Apabila majelis hakim menerima perbaikan permohonan sengketa yang diajukan oleh tim kuasa hukum Prabowo-Sandi, maka persidangan dipastikan akan sangat menarik.

Majelis hakim tidak hanya berkutat pada data kuantitatif berupa selisih penghitungan suara. Sebuah argumen yang sangat mudah dipatahkan KPU. Hakim juga bisa masuk kepada data kualitatif yang diajukan.

Pertama soal posisi Ma'ruf Amin. Kedua soal sumbangan pribadi Jokowi untuk dana kampanye yang jauh lebih besar dari profil laporan harta kekayaannya.

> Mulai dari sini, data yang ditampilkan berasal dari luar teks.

(** * musicgr: data preparation for an audio-genre classifier

    A shallow embedding of [utilities.py]: the path helpers
    ([id_from_path], [mp3_to_mel_path]), the metadata table
    ([read_metadata_file], [attach_onehot_encoding]) and the batch
    generator ([Batch_generator]).  Python values are modelled by explicit
    data (lists, integers as [Z], tagged unions for untyped cells), raised
    exceptions by the error monad [result], and the libraries the module
    calls into (the file system, librosa, the CSV reader of pandas) by type
    classes whose operations are parameters of the development.  The
    plotting and reporting helpers ([view_melspec] and
    [evaluation_utilities.py]) only draw and print, and are left out. *)

From Stdlib Require Import ZArith QArith Qround Ascii String DecimalString.
From stdpp Require Import base list strings sorting.

Close Scope Q_scope.
Open Scope Z_scope.

(* ===================================================================== *)
(** * Part I: the program                                                 *)
(* ===================================================================== *)

(** ** Python: exceptions, sequences, slices *)

Module Py.

(** Python [str] values: sequences of characters. *)
Definition str : Type := list ascii.

Definition lit (s : string) : str := list_ascii_of_string s.
Global Arguments lit : simpl never.

(** The exception classes that occur.  [FileNotFoundError] carries the
    message [mp3_to_mel_path] builds; [LibraryError] stands for whatever a
    called library raises on its own account (a file that cannot be
    decoded, a malformed CSV). *)
Inductive exn : Type :=
| ValueError
| IndexError
| KeyError
| AttributeError
| ZeroDivisionError
| OverflowError
| FileNotFoundError (msg : str)
| LibraryError.

Inductive result (A : Type) : Type :=
| Ok (a : A)
| Raise (e : exn).
Global Arguments Ok {A} a.
Global Arguments Raise {A} e.

Global Instance result_ret : MRet result := λ A a, Ok a.
Global Instance result_bind : MBind result := λ A B f r,
  match r with
  | Ok a => f a
  | Raise e => Raise e
  end.
Global Instance result_fmap : FMap result := λ A B f r,
  match r with
  | Ok a => Ok (f a)
  | Raise e => Raise e
  end.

Ketiga soal sumbangan dari kelompok perusahaan yang jumlahnya lebih besar dari ketentuan.

Ketiga pokok permohonan yang bersifat kualitatif bila diterima oleh majelis hakim, dampaknya akan sangat serius.

Paslon 01 mempunyai cacat formil persyaratan cawapres karena Ma'ruf Amin masih menjadi pejabat di Anak perusahaan BUMN, dan cacat materiil capres-cawapres dalam penggunaan dana kampanye. Implikasi hukumnya bisa berupa diskualifikasi.

So bisa dipastikan perdebatan hukum yang berlangsung di MK akan sangat menarik.

Bagi para pendukung paslon 02 jangan terlalu cepat putus harapan. Sementara bagi parpol pendukung paslon 02, jangan cepat-cepat menyerah dan mengambil keputusan menyeberang. Arah angin di MK bisa saja berubah.

Perang belum usai. Jangan terburu-buru mengibarkan bendera putih!